As a “thought test”, Peter Fayers summarizes the following conditions:
But let’s note that “in practice many clinical variables will be of intermediate type.” That means that psychometric methods should be used with caution which reminds of Borsboom (2006) who rightly said that:
This is a psychometric embarrassment of riches. Even within this concise set of questions to be answered we encounter no less than four radically different conceptualizations of the relation between conscientiousness and conscientious behaviors: a universe-sampling relation (generalizability theory), a formative causal relation (formative model), a reflective causal relation with the latent variable categorical (latent class model), and a reflective causal relation with the latent variable continuous (IRT). Moreover, as the IRT example shows, within each of these conceptualizations there are many more fine-grained choices to be made before we truly have a candidate model. Literally none of these choices are dictated by substantive theory. (p. 435)

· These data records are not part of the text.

(** * RundownWatcher (inews-ftp-gateway): a shallow embedding

    This file models [RundownWatcher] of the iNews FTP gateway: its caches,
    [ResyncRundown], the per-queue poll [checkINewsRundownById] with
    [processUpdatedRundown], the cycle over all queues [checkINewsRundowns]
    and the status reported by [watch].

    The collaborators that the watcher only calls (the iNews client behind
    [RundownManager], [ResolveRundownIntoPlaylist], [DiffPlaylist],
    [AssignRanksToSegments] and the Core handler) are fields of an
    environment record [Env]; an awaited call that rejects is [None].
    JS [Map]s and [Set]s are association lists that keep insertion order,
    as JS does. *)

From Stdlib Require Import List String Ascii Bool ZArith QArith Sorting.Sorted.
Import ListNotations.
Open Scope string_scope.
Open Scope list_scope.

(** ** JS [Map] and [Set] over string keys *)

Module JSMap.

Definition t (V : Type) := list (string * V).

Fixpoint get {V} (k : string) (m : t V) : option V :=
  match m with
  | [] => None
  | (k', v) :: rest => if String.eqb k k' then Some v else get k rest
  end.

Definition has {V} (k : string) (m : t V) : bool :=
  match get k m with Some _ => true | None => false end.

(** [Map.prototype.set]: an existing key keeps its position, a new key is
    appended. *)
Fixpoint set {V} (k : string) (v : V) (m : t V) : t V :=
  match m with
  | [] => [(k, v)]
  | (k', v') :: rest =>
      if String.eqb k k' then (k, v) :: rest else (k', v') :: set k v rest
  end.

Definition delete {V} (k : string) (m : t V) : t V :=
  filter (fun kv => negb (String.eqb k (fst kv))) m.

End JSMap.

Module JSSet.

Definition t := list string.

Definition has (x : string) (s : t) : bool := existsb (String.eqb x) s.

Definition add (x : string) (s : t) : t := if has x s then s else s ++ [x].

Definition delete (x : string) (s : t) : t :=
  filter (fun y => negb (String.eqb x y)) s.

End JSSet.

(** [filter] followed by [map] on the defined results. *)
Fixpoint filter_some {A} (l : list (option A)) : list A :=
  match l with
  | [] => []
  | Some x :: rest => x :: filter_some rest
  | None :: rest => filter_some rest
  end.

(** ** Data model *)

(** The opaque story payload; the watcher only reads [meta.float]. *)
Record INewsStory := mkINewsStory {
  story_body : string;
  story_meta_float : bool
}.

(** [ReducedSegment = Pick<ISegment, externalId | modified | rank | name | locator>] *)
Record ReducedSegment := mkReducedSegment {
  rs_externalId : string;
  rs_modified : Z;
  rs_rank : Q;
  rs_name : string;
  rs_locator : string
}.

(** [UnrankedSegment = Omit<ISegment, rank | float>] *)
Record UnrankedSegment := mkUnrankedSegment {
  us_externalId : string;
  us_rundownId : string;
  us_name : string;
  us_modified : Z;
  us_locator : string;
  us_iNewsStory : INewsStory
}.

(** [ReducedRundown]: what [downloadRundown] returns for a queue. *)
Record ReducedRundown := mkReducedRundown {
  rr_externalId : string;
  rr_name : string;
  rr_gatewayVersion : string;
  rr_segments : list ReducedSegment
}.

(** [new RundownSegment(rundownId, iNewsStory, modified, locator,
    externalId, rank, name)] *)
Record RundownSegment := mkRundownSegment {
  sg_rundownId : string;
  sg_iNewsStory : INewsStory;
  sg_modified : Z;
  sg_locator : string;
  sg_externalId : string;
  sg_rank : Q;
  sg_name : string
}.

(** One entry of a [ResolvedPlaylist]. *)
Record ResolvedRundown := mkResolvedRundown {
  pr_rundownId : string;
  pr_segments : list string;
  pr_backTime : option string
}.

Definition ResolvedPlaylist := list ResolvedRundown.

(** [new INewsRundown(externalId, name, gatewayVersion, segments, backTime)] *)
Record INewsRundown := mkINewsRundown {
  ir_externalId : string;
  ir_name : string;
  ir_gatewayVersion : string;
  ir_segments : list RundownSegment;
  ir_backTime : option string
}.

(** The changes of [DiffPlaylist], with the fields the watcher reads. *)
Inductive PlaylistChange :=
| PlaylistChangeRundownCreated (rundownExternalId : string)
| PlaylistChangeRundownUpdated (rundownExternalId : string)
| PlaylistChangeRundownDeleted (rundownExternalId : string)
| PlaylistChangeSegmentCreated (rundownExternalId segmentExternalId : string)
| PlaylistChangeSegmentChanged (rundownExternalId segmentExternalId : string)
| PlaylistChangeSegmentMoved (rundownExternalId segmentExternalId : string)
| PlaylistChangeSegmentDeleted (rundownExternalId segmentExternalId : string).

(** [DiffPlaylist] returns [{ changes, segmentChanges }]; the watcher reads
    [changes] and hands both to [AssignRanksToSegments]. *)
Record DiffResult := mkDiffResult {
  changes : list PlaylistChange;
  segmentChanges : list PlaylistChange
}.

(** One element of the result of [AssignRanksToSegments]. *)
Record RankResult := mkRankResult {
  rk_rundownId : string;
  rk_assignedRanks : JSMap.t Q;
  rk_recalculatedAsIntegers : bool
}.

Record SegmentRankingsInner := mkSegmentRankingsInner { sri_rank : Q }.

Definition SegmentRankings := JSMap.t (JSMap.t SegmentRankingsInner).

(** [MutatedSegment], the payload of an [IngestSegment]. *)
Record MutatedSegment := mkMutatedSegment {
  ms_modified : Z;
  ms_locator : string;
  ms_rundownId : string;
  ms_iNewsStory : INewsStory;
  ms_float : bool
}.

Record IngestSegment := mkIngestSegment {
  is_externalId : string;
  is_name : string;
  is_rank : Q;
  is_payload : MutatedSegment
}.

Record IngestRundown := mkIngestRundown {
  ig_externalId : string;
  ig_name : string;
  ig_segments : list IngestSegment;
  ig_playlistExternalId : string;
  ig_backTime : option string
}.

(** The events of the watcher's event stream that carry rundown data. *)
Inductive Event :=
| rundown_delete (rundownId : string)
| rundown_create (rundownId : string) (rundown : IngestRundown)
| rundown_update (rundownId : string) (rundown : IngestRundown)
| segment_delete (rundownId segmentId : string)
| segment_create (rundownId segmentId : string) (segment : IngestSegment)
| segment_update (rundownId segmentId : string) (segment : IngestSegment)
| segment_ranks_update (rundownId : string) (newRanks : JSMap.t Q).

At a more general level, the concept of causality in HRQL outcome studies has been discussed by Wilson and Clearly in the following paper: Wilson, I.B. and Cleary, P.D. (1995). Linking clinical variables with health-related quality of life. A conceptual model of patient outcomes, JAMA, 273, 59-65. This has led to this well-known outline of HRQL key constructs and their relationships:
But see Mathisen, L. et al. (2007). Quality of life can both influence and be an outcome of general health perceptions after heart surgery. Health and Quality of Life Outcomes, 5, 27, for interesting dynamic models of the relationships between HRQL and health perception.
On a related perspective, there was an interesting paper by Atkinson and Lennox who considered five types of measurement models, depending on whether the measure is based on a (1) Multiple Effect Indicator model, (2) Multiple Cause Indicator model, (3) Single Item Effect Indicator model, (4) Single Item Cause Indicator model, or (5) Mixed Multiple Indicator model. Those models are depicted in the figure below:
Atkinson, M.J. and Lennox, R.D. (2006). Extending basic principles of measurement models to the design and validation of Patient Reported Outcomes. Health and Quality of Life Outcomes, 4, 65.